Given records –
(** * WordInsertionMaskedLM: masked-language-model guided word insertion

    A shallow embedding of
    [textattack/transformations/word_insertions/word_insertion_masked_lm.py]
    together with the properties of its constructor, of [_encode_text],
    of [_get_new_words] and of [extra_repr_keys].

    Conventions of the embedding.
    - Python exceptions are values of [exn]; a computation that may raise
      returns a [result].
    - Code that touches shared objects runs in the monad [M S], a state
      monad over [S] layered with [result].
    - Tensor entries are modelled as rationals ([Q]); comparisons on them
      are exact.  Token ids are integers ([Z]); positions are [nat].
    - The collaborators that live outside the file (the tokenizer, the
      language model, [torch.softmax], [utils.is_one_word],
      [utils.check_if_subword], the model hub) are parameters. *)

From Stdlib Require Import QArith Qround Ascii String.
From stdpp Require Import base option list sorting gmap strings.

Local Open Scope string_scope.
Local Open Scope Z_scope.
Local Open Scope list_scope.

(** ** Exceptions and results *)

Inductive exn : Type :=
  | TypeError
  | ValueError
  | IndexError
  | AttributeError
  | OSError
  | ReferenceError.

Inductive result (A : Type) : Type :=
  | Ok (a : A)
  | Raise (e : exn).
Arguments Ok {A} a.
Arguments Raise {A} e.

(** ** The state-and-exception monad *)

Definition M (S A : Type) : Type := S -> S * result A.

Definition ret {S A} (a : A) : M S A := fun s => (s, Ok a).

Definition raise {S A} (e : exn) : M S A := fun s => (s, Raise e).

Definition bind {S A B} (m : M S A) (k : A -> M S B) : M S B :=
  fun s =>
    match m s with
    | (s', Ok a) => k a s'
    | (s', Raise e) => (s', Raise e)
    end.

Definition lift {S A} (r : result A) : M S A := fun s => (s, r).

Declare Scope py_scope.
Delimit Scope py_scope with py.
Notation "x <- m ;; k" := (bind m (fun x => k))
  (at level 100, m at next level, right associativity) : py_scope.
Notation "m ;;; k" := (bind m (fun _ => k))
  (at level 100, right associativity) : py_scope.
Local Open Scope py_scope.

(** ** Python sequence primitives *)

(** [seq[i]] for a non-negative position: [IndexError] out of range. *)
Definition py_getitem {A} (l : list A) (i : nat) : result A :=
  match l !! i with
  | Some a => Ok a
  | None => Raise IndexError
  end.

(** [list.index(x)]: the first position holding [x], [ValueError] when
    there is none. *)
Fixpoint py_index (l : list Z) (x : Z) : result nat :=
  match l with
  | [] => Raise ValueError
  | y :: l' =>
      if Z.eqb y x then Ok O
      else match py_index l' x with
           | Ok i => Ok (S i)
           | Raise e => Raise e
           end
  end.

(** ** Tensors *)

(** Comparison [a > b] on tensor entries, exact on rationals.  The code
    compares a float32 entry with the threshold rounded to float32; the
    rounding is not modelled. *)
Definition Qgtb (a b : Q) : bool := negb (Qle_bool a b).

(** Key order used by [argsort]: position [i] comes no later than [j]
    when its entry is no larger. *)
Definition key_le (v : list Q) (i j : nat) : Prop :=
  Is_true (Qle_bool (nth i v 0%Q) (nth j v 0%Q)).

#[global] Instance key_le_dec (v : list Q) : RelDecision (key_le v).
Proof. intros i j. unfold key_le. apply _. Defined.

(** [torch.argsort(v)] with its default arguments: the positions of [v]
    in ASCENDING order of their entries.  The relative order of equal
    entries is left open by torch; here a merge sort fixes one, which
    need not be the one torch produces. *)
Definition argsort (v : list Q) : list nat :=
  merge_sort (key_le v) (seq 0 (length v)).

(** ** External collaborators *)

(** What [encode_plus(..., return_tensors="pt")] yields: a batch of id
    rows (and the attention mask that travels with it). *)
Record Encoding : Type := {
  input_ids : list (list Z);
  attention_mask : list (list Z)
}.

(** The [AutoTokenizer] object. *)
Record Tokenizer : Type := {
  mask_token : string;
  mask_token_id : Z;
  (* encode_plus(text, max_length=.., truncation=True,
                 padding="max_length", return_tensors="pt") *)
  encode_plus : string -> Z -> Encoding;
  convert_ids_to_tokens : Z -> string
}.

(** The [AutoModelForMaskedLM] object: calling it on an encoding gives a
    tuple whose first component is the logits tensor, indexed
    [batch, position, vocabulary]. *)
Record LanguageModel : Type := {
  forward_logits : Encoding -> list (list (list Q));
  class_name : string
}.

(** ** AttackedText objects and the world they live in *)

Abbreviation loc := positive.

Inductive history_tag : Type := Original | Modified.

Record AttackedText : Type := {
  words : list string;
  history : list history_tag;
  parent : option loc
}.

(** Modelled from the spec: the [text] property of [AttackedText], whose
    class is not part of the sources at hand; the surface string is
    rebuilt from the word sequence. *)
Definition text (t : AttackedText) : string :=
  String.concat " " (words t).

(** The shared mutable world: the objects reachable by reference, and the
    log of invocations of the masked-language-model oracle. *)
Record World : Type := {
  heap : gmap loc AttackedText;
  lm_calls : list Encoding
}.

(** Modelled from the spec: [AttackedText.insert_text_before_word_index],
    whose class is not part of the sources at hand.  It returns a NEW
    AttackedText with the text inserted before word [index], that word
    position tagged as modified, and a reference to its parent; the
    receiver is left as it was.  An index outside the word sequence
    raises [IndexError], as indexing the word sequence does. *)
Definition insert_text_before_word_index
    (self : loc) (index : Z) (new_text : string) : M World loc :=
  fun w =>
    match heap w !! self with
    | None => (w, Raise ReferenceError)
    | Some t =>
        if (0 <=? index) && (index <? Z.of_nat (length (words t))) then
          let i := Z.to_nat index in
          let t' := {| words := take i (words t) ++ new_text :: drop i (words t);
                       history := take i (history t) ++ Modified :: drop i (history t);
                       parent := Some self |} in
          let r := fresh (dom (heap w)) in
          ({| heap := <[r := t']> (heap w); lm_calls := lm_calls w |}, Ok r)
        else (w, Raise IndexError)
    end.

(** Reading [obj.text] through a reference. *)
Definition get_text (r : loc) : M World string :=
  fun w =>
    match heap w !! r with
    | Some t => (w, Ok (text t))
    | None => (w, Raise ReferenceError)
    end.

(** An object of the world after a call is either one that was there
    before, unchanged, or a new one derived from [self] that holds
    [new_text] among its words. *)
Definition old_or_derived (w : World) (self : loc) (new_text : string)
    (r : loc) (t : AttackedText) : Prop :=
  heap w !! r = Some t \/
  (heap w !! r = None /\ parent t = Some self /\ new_text ∈ words t).

(** ** The transformation object *)

Record WordInsertionMaskedLM : Type := {
  max_length : Z;
  max_candidates : Z;
  min_confidence : Q;
  _lm_tokenizer : Tokenizer;
  _language_model : LanguageModel;
  masked_lm_name : string
}.

(** The same object with another [max_candidates], and with another
    language model. *)
Definition set_max_candidates (self : WordInsertionMaskedLM) (k : Z)
    : WordInsertionMaskedLM :=
  {| max_length := max_length self;
     max_candidates := k;
     min_confidence := min_confidence self;
     _lm_tokenizer := _lm_tokenizer self;
     _language_model := _language_model self;
     masked_lm_name := masked_lm_name self |}.

Definition set_language_model (self : WordInsertionMaskedLM) (m : LanguageModel)
    : WordInsertionMaskedLM :=
  {| max_length := max_length self;
     max_candidates := max_candidates self;
     min_confidence := min_confidence self;
     _lm_tokenizer := _lm_tokenizer self;
     _language_model := m;
     masked_lm_name := masked_lm_name self |}.

(** ** Python values seen by the constructor *)

Inductive pyclass : Type :=
  | ClsInt | ClsFloat | ClsStr | ClsTokenizer | ClsModel.

#[global] Instance pyclass_eq_dec : EqDecision pyclass.
Proof. solve_decision. Defined.

Inductive pyval : Type :=
  | VInt (z : Z)
  | VFloat (q : Q)
  | VStr (s : string)
  | VTokenizer (t : Tokenizer)
  | VModel (m : LanguageModel)
  | VClass (c : pyclass).

Definition type_of (v : pyval) : option pyclass :=
  match v with
  | VInt _ => Some ClsInt
  | VFloat _ => Some ClsFloat
  | VStr _ => Some ClsStr
  | VTokenizer _ => Some ClsTokenizer
  | VModel _ => Some ClsModel
  | VClass _ => None
  end.

(** The builtin [isinstance], applied to its positional arguments: it
    takes exactly two, the second a class; any other call raises
    [TypeError]. *)
Definition py_isinstance (args : list pyval) : result bool :=
  match args with
  | [obj; VClass c] => Ok (bool_decide (type_of obj = Some c))
  | [_; _] => Raise TypeError
  | _ => Raise TypeError
  end.

(** [obj.__class__.__name__]. *)
Definition py_class_name (v : pyval) : string :=
  match v with
  | VInt _ => "int"
  | VFloat _ => "float"
  | VStr _ => "str"
  | VTokenizer _ => "PreTrainedTokenizerFast"
  | VModel m => class_name m
  | VClass _ => "type"
  end.

(** The object under construction: its attribute dictionary, and the log
    of models built through [AutoModelForMaskedLM.from_pretrained]. *)
Record ObjectState : Type := {
  attrs : gmap string pyval;
  models_built : list pyval
}.

Definition setattr (name : string) (v : pyval) : M ObjectState unit :=
  fun s => ({| attrs := <[name := v]> (attrs s); models_built := models_built s |}, Ok tt).

Definition getattr (name : string) : M ObjectState pyval :=
  fun s =>
    match attrs s !! name with
    | Some v => (s, Ok v)
    | None => (s, Raise AttributeError)
    end.

(** A call of a method that only model objects have ([to], [eval]). *)
Definition call_model_method (v : pyval) : M ObjectState unit :=
  match v with
  | VModel _ => ret tt
  | _ => raise AttributeError
  end.

Section Construction.

(** The model hub, and the constructor of the base class. *)
Variable AutoTokenizer_from_pretrained : pyval -> result Tokenizer.
Variable AutoModelForMaskedLM_from_pretrained : pyval -> result LanguageModel.
Variable WordInsertion_init : list (string * pyval) -> M ObjectState unit.

Definition build_model (name : pyval) : M ObjectState LanguageModel :=
  fun s =>
    ({| attrs := attrs s; models_built := models_built s ++ [name] |},
     AutoModelForMaskedLM_from_pretrained name).

(** Lines 33-48: the body of [__init__] after the call of the base
    constructor. *)
Definition init_body
    (masked_language_model : pyval) (max_length max_candidates : Z)
    (min_confidence : Q) : M ObjectState unit :=
  setattr "max_length" (VInt max_length) ;;;
  setattr "max_candidates" (VInt max_candidates) ;;;
  setattr "min_confidence" (VFloat min_confidence) ;;;
  tok <- lift (AutoTokenizer_from_pretrained masked_language_model) ;;
  setattr "_lm_tokenizer" (VTokenizer tok) ;;;
  is_name <- lift (py_isinstance [masked_language_model]) ;;
  (if is_name : bool then
     m <- build_model masked_language_model ;;
     setattr "_language_model" (VModel m)
   else
     setattr "_language_model" masked_language_model) ;;;
  lm <- getattr "_language_model" ;;
  call_model_method lm ;;;   (* .to(utils.device) *)
  lm <- getattr "_language_model" ;;
  call_model_method lm ;;;   (* .eval() *)
  lm <- getattr "_language_model" ;;
  setattr "masked_lm_name" (VStr (py_class_name lm)).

Task requirements – As the answer, set down only the lines from the data above between the one holding "receiver is left" and the one holding "let i := Z.to_nat index in", inclusive, exactly as they read.

Response to this task –
    receiver is left as it was.  An index outside the word sequence
    raises [IndexError], as indexing the word sequence does. *)
Definition insert_text_before_word_index
    (self : loc) (index : Z) (new_text : string) : M World loc :=
  fun w =>
    match heap w !! self with
    | None => (w, Raise ReferenceError)
    | Some t =>
        if (0 <=? index) && (index <? Z.of_nat (length (words t))) then
          let i := Z.to_nat index in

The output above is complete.